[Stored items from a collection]
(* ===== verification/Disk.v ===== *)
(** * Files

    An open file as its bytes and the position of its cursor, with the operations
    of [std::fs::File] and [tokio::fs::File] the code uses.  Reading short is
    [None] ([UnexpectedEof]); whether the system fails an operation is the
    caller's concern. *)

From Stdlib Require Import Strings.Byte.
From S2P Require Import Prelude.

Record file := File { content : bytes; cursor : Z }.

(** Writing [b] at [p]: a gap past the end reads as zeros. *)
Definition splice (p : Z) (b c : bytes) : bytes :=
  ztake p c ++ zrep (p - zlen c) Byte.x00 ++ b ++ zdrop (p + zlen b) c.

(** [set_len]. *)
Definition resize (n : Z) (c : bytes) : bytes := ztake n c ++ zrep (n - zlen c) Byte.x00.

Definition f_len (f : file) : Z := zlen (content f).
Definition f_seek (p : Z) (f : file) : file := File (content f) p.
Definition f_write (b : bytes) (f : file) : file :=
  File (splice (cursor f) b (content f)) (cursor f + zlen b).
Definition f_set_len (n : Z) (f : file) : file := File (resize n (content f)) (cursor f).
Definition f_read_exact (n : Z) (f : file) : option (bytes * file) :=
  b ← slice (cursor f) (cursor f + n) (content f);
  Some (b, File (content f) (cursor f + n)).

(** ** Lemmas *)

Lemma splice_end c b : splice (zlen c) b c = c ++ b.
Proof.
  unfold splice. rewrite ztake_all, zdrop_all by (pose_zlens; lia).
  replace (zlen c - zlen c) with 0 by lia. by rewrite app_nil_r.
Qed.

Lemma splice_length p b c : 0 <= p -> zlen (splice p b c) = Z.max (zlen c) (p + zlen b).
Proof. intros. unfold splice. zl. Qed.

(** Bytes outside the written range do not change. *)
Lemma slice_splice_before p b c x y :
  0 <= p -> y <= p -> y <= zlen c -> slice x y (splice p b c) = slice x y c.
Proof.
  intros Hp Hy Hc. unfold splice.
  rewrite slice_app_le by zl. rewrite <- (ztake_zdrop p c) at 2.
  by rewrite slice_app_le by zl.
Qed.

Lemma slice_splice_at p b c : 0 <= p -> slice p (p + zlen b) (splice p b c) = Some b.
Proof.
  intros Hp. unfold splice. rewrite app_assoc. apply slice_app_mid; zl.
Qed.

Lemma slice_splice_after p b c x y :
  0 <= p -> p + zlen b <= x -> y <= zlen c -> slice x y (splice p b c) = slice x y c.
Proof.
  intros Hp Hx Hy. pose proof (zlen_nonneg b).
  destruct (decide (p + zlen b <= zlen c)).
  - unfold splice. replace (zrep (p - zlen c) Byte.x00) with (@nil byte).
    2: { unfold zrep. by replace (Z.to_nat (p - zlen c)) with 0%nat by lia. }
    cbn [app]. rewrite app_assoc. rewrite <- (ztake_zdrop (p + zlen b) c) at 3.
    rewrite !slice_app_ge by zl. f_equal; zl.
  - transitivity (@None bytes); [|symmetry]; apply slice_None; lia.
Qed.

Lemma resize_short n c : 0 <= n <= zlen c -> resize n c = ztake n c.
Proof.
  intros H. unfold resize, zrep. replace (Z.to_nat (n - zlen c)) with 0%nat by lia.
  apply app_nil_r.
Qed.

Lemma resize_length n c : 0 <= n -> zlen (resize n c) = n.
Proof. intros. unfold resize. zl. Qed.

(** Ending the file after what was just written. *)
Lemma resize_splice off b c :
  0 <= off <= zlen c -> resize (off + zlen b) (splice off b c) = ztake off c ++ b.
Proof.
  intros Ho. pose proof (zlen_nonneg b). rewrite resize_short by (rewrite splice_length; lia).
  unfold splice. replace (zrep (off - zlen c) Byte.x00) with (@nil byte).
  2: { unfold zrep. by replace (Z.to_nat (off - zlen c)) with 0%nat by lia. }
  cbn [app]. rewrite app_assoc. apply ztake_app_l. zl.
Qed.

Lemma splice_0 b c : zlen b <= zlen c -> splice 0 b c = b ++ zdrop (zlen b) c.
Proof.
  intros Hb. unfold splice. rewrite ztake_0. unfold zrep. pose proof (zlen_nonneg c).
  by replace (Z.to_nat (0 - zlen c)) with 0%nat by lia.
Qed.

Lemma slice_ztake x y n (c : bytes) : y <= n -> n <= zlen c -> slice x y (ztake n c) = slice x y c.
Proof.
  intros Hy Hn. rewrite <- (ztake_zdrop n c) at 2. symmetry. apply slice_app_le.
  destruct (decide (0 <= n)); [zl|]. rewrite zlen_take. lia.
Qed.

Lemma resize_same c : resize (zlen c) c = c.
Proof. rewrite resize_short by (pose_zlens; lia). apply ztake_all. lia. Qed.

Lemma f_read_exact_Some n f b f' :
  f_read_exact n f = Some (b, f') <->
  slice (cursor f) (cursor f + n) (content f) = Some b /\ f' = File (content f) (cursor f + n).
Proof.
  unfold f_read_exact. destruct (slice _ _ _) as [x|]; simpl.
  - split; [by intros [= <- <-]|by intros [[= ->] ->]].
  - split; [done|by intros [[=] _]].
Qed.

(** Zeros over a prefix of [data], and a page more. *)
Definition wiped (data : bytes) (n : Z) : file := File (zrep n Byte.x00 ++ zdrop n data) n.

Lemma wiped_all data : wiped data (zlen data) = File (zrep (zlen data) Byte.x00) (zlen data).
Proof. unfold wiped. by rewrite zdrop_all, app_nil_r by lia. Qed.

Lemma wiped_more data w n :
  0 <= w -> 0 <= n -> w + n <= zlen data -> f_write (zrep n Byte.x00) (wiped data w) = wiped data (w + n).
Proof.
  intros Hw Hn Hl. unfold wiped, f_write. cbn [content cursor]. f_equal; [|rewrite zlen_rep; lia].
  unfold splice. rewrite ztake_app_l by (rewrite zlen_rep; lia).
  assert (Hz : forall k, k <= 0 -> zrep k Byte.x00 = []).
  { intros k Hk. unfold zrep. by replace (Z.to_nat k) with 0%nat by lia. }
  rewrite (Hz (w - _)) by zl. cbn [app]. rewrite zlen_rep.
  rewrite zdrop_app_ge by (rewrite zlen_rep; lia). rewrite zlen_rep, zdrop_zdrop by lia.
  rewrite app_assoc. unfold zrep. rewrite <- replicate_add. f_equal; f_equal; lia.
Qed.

Problem description →
An exact copy of every entry is required.

Finished exercise →
(* ===== verification/Disk.v ===== *)
(** * Files

    An open file as its bytes and the position of its cursor, with the operations
    of [std::fs::File] and [tokio::fs::File] the code uses.  Reading short is
    [None] ([UnexpectedEof]); whether the system fails an operation is the
    caller's concern. *)

From Stdlib Require Import Strings.Byte.
From S2P Require Import Prelude.

Record file := File { content : bytes; cursor : Z }.

(** Writing [b] at [p]: a gap past the end reads as zeros. *)
Definition splice (p : Z) (b c : bytes) : bytes :=
  ztake p c ++ zrep (p - zlen c) Byte.x00 ++ b ++ zdrop (p + zlen b) c.

(** [set_len]. *)
Definition resize (n : Z) (c : bytes) : bytes := ztake n c ++ zrep (n - zlen c) Byte.x00.

Definition f_len (f : file) : Z := zlen (content f).
Definition f_seek (p : Z) (f : file) : file := File (content f) p.
Definition f_write (b : bytes) (f : file) : file :=
  File (splice (cursor f) b (content f)) (cursor f + zlen b).
Definition f_set_len (n : Z) (f : file) : file := File (resize n (content f)) (cursor f).
Definition f_read_exact (n : Z) (f : file) : option (bytes * file) :=
  b ← slice (cursor f) (cursor f + n) (content f);
  Some (b, File (content f) (cursor f + n)).

(** ** Lemmas *)

Lemma splice_end c b : splice (zlen c) b c = c ++ b.
Proof.
  unfold splice. rewrite ztake_all, zdrop_all by (pose_zlens; lia).
  replace (zlen c - zlen c) with 0 by lia. by rewrite app_nil_r.
Qed.

Lemma splice_length p b c : 0 <= p -> zlen (splice p b c) = Z.max (zlen c) (p + zlen b).
Proof. intros. unfold splice. zl. Qed.

(** Bytes outside the written range do not change. *)
Lemma slice_splice_before p b c x y :
  0 <= p -> y <= p -> y <= zlen c -> slice x y (splice p b c) = slice x y c.
Proof.
  intros Hp Hy Hc. unfold splice.
  rewrite slice_app_le by zl. rewrite <- (ztake_zdrop p c) at 2.
  by rewrite slice_app_le by zl.
Qed.

Lemma slice_splice_at p b c : 0 <= p -> slice p (p + zlen b) (splice p b c) = Some b.
Proof.
  intros Hp. unfold splice. rewrite app_assoc. apply slice_app_mid; zl.
Qed.

Lemma slice_splice_after p b c x y :
  0 <= p -> p + zlen b <= x -> y <= zlen c -> slice x y (splice p b c) = slice x y c.
Proof.
  intros Hp Hx Hy. pose proof (zlen_nonneg b).
  destruct (decide (p + zlen b <= zlen c)).
  - unfold splice. replace (zrep (p - zlen c) Byte.x00) with (@nil byte).
    2: { unfold zrep. by replace (Z.to_nat (p - zlen c)) with 0%nat by lia. }
    cbn [app]. rewrite app_assoc. rewrite <- (ztake_zdrop (p + zlen b) c) at 3.
    rewrite !slice_app_ge by zl. f_equal; zl.
  - transitivity (@None bytes); [|symmetry]; apply slice_None; lia.
Qed.

Lemma resize_short n c : 0 <= n <= zlen c -> resize n c = ztake n c.
Proof.
  intros H. unfold resize, zrep. replace (Z.to_nat (n - zlen c)) with 0%nat by lia.
  apply app_nil_r.
Qed.

Lemma resize_length n c : 0 <= n -> zlen (resize n c) = n.
Proof. intros. unfold resize. zl. Qed.

(** Ending the file after what was just written. *)
Lemma resize_splice off b c :
  0 <= off <= zlen c -> resize (off + zlen b) (splice off b c) = ztake off c ++ b.
Proof.
  intros Ho. pose proof (zlen_nonneg b). rewrite resize_short by (rewrite splice_length; lia).
  unfold splice. replace (zrep (off - zlen c) Byte.x00) with (@nil byte).
  2: { unfold zrep. by replace (Z.to_nat (off - zlen c)) with 0%nat by lia. }
  cbn [app]. rewrite app_assoc. apply ztake_app_l. zl.
Qed.

Lemma splice_0 b c : zlen b <= zlen c -> splice 0 b c = b ++ zdrop (zlen b) c.
Proof.
  intros Hb. unfold splice. rewrite ztake_0. unfold zrep. pose proof (zlen_nonneg c).
  by replace (Z.to_nat (0 - zlen c)) with 0%nat by lia.
Qed.

Lemma slice_ztake x y n (c : bytes) : y <= n -> n <= zlen c -> slice x y (ztake n c) = slice x y c.
Proof.
  intros Hy Hn. rewrite <- (ztake_zdrop n c) at 2. symmetry. apply slice_app_le.
  destruct (decide (0 <= n)); [zl|]. rewrite zlen_take. lia.
Qed.

Lemma resize_same c : resize (zlen c) c = c.
Proof. rewrite resize_short by (pose_zlens; lia). apply ztake_all. lia. Qed.

Lemma f_read_exact_Some n f b f' :
  f_read_exact n f = Some (b, f') <->
  slice (cursor f) (cursor f + n) (content f) = Some b /\ f' = File (content f) (cursor f + n).
Proof.
  unfold f_read_exact. destruct (slice _ _ _) as [x|]; simpl.
  - split; [by intros [= <- <-]|by intros [[= ->] ->]].
  - split; [done|by intros [[=] _]].
Qed.

(** Zeros over a prefix of [data], and a page more. *)
Definition wiped (data : bytes) (n : Z) : file := File (zrep n Byte.x00 ++ zdrop n data) n.

Lemma wiped_all data : wiped data (zlen data) = File (zrep (zlen data) Byte.x00) (zlen data).
Proof. unfold wiped. by rewrite zdrop_all, app_nil_r by lia. Qed.

Lemma wiped_more data w n :
  0 <= w -> 0 <= n -> w + n <= zlen data -> f_write (zrep n Byte.x00) (wiped data w) = wiped data (w + n).
Proof.
  intros Hw Hn Hl. unfold wiped, f_write. cbn [content cursor]. f_equal; [|rewrite zlen_rep; lia].
  unfold splice. rewrite ztake_app_l by (rewrite zlen_rep; lia).
  assert (Hz : forall k, k <= 0 -> zrep k Byte.x00 = []).
  { intros k Hk. unfold zrep. by replace (Z.to_nat k) with 0%nat by lia. }
  rewrite (Hz (w - _)) by zl. cbn [app]. rewrite zlen_rep.
  rewrite zdrop_app_ge by (rewrite zlen_rep; lia). rewrite zlen_rep, zdrop_zdrop by lia.
  rewrite app_assoc. unfold zrep. rewrite <- replicate_add. f_equal; f_equal; lia.
Qed.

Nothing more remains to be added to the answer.